Morphological Alterations in the Thalamus, Striatum, and Pallidum in Autism Spectrum Disorder.
|Title||Morphological Alterations in the Thalamus, Striatum, and Pallidum in Autism Spectrum Disorder.|
|Publication Type||Journal Article|
|Year of Publication||2016|
|Authors||Schuetze M, Park MTae M, Cho IYk, MacMaster FP, Chakravarty MM, Bray SL|
|Date Published||2016 Oct|
Autism spectrum disorder (ASD) is a common neurodevelopmental disorder with cognitive, motor, and emotional symptoms. The thalamus and basal ganglia form circuits with the cortex supporting all three of these behavioral domains.

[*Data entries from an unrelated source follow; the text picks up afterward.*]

Definition logAt (log : option Logger) (l : slog.Level) (msg : string)
  (attrs : list (string * slog.Value)) (w : World) : World :=
  match log with
  | Some _ => mkWorld (probed w) (logs w ++ [slog.mkEntry l msg attrs])
  | None => w
  end.

(** [normalizeSTUNAddr] *)
Definition normalizeSTUNAddr (srv : string) : string :=
  let idx := gostd.LastIndexByte srv ":" in
  let host := if idx >? 0 then sliceTo srv idx else srv in
  let portStr := if idx >? 0 then sliceFrom srv (idx + 1) else EmptyString in
  let portNum :=
    if negb (String.eqb portStr EmptyString) then
      match gostd.Atoi portStr with
      | Some p => p
      | None => defaultSTUNPort
      end
    else defaultSTUNPort in
  gostd.JoinHostPort host (Itoa portNum).

Section WithRuntime.
Context `{rt : GoRuntime}.

(** [IsContactSentinel] *)
Definition IsContactSentinel (contactIP : string) : bool :=
  let c := TrimSpace (ToLower contactIP) in
  String.eqb c EmptyString || String.eqb c "auto" || String.eqb c "stun".

Section WithNetwork.
Variable net : Network.

(** [discoverOne] *)
Definition discoverOne (serverAddr : string) (w : World) : World * result (string * Z) :=
  let w' := mkWorld (probed w ++ [serverAddr]) (logs w) in
  match probe net (probed w) serverAddr with
  | ListenFails err => (w', Err err)
  | KeepaliveFails err => (w', Err err)
  | NoHost => (w', Err "no mapped address in STUN response")
  | Mapped ip port => (w', Ok (ip, port))
  end.

(** The [for] loop of [DiscoverPublicAddress] with its variables [lastErr]
    and [tried]: [inl] is the return from inside the loop, [inr] the state
    in which the loop ends. *)
Fixpoint discoverLoop (log : option Logger) (servers : list string)
  (lastErr : option error) (tried : list string) (w : World)
  : World * (string * Z + option error * list string) :=
  match servers with
  | [] => (w, inr (lastErr, tried))
  | srv :: rest =>
      let srv := TrimSpace srv in
      if String.eqb srv EmptyString then discoverLoop log rest lastErr tried w
      else
        let addr := normalizeSTUNAddr srv in
        match discoverOne addr w with
        | (w1, Err err) =>
            let w2 := logAt log slog.LevelWarn "STUN attempt failed"
                        [("server", slog.String_ addr); ("error", slog.String_ err)] w1 in
            discoverLoop log rest (Some err) (tried ++ [addr ++ ": " ++ err]) w2
        | (w1, Ok (ip, port)) =>
            (logAt log slog.LevelInfo "STUN discovery succeeded"
               [("server", slog.String_ addr);
                ("public", slog.String_ (gostd.JoinHostPort ip (Itoa port)))] w1,
             inl (ip, port))
        end
  end.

Abnormalities in the structure of subcortical regions may suggest atypical development of these networks, with implications for understanding the neural basis of ASD symptoms. Findings from previous volumetric studies have been inconsistent. Here, using advanced surface-based methodology, we investigated localized differences in shape and surface area in the basal ganglia and thalamus in ASD, using T1-weighted anatomical images from the Autism Brain Imaging Data Exchange (373 male participants aged 7-35 years with ASD and 384 typically developing). We modeled effects of diagnosis, age, and their interaction on volume, shape, and surface area. In participants with ASD, we found expanded surface area in the right posterior thalamus corresponding to the pulvinar nucleus, and a more concave shape in the left mediodorsal nucleus. The shape of both caudal putamen and pallidum showed a relatively steeper increase in concavity with age in ASD. Within ASD participants, restricted, repetitive behaviors were positively associated with surface area in bilateral globus pallidus. We found no differences in overall volume, suggesting that surface-based approaches have greater sensitivity to detect localized differences in subcortical structure. This work adds to a growing body of literature implicating corticobasal ganglia-thalamic circuits in the pathophysiology of ASD. These circuits subserve a range of cognitive, emotional, and motor functions, and may have a broad role in the complex symptom profile in ASD.
|PubMed Central ID||PMC5026732|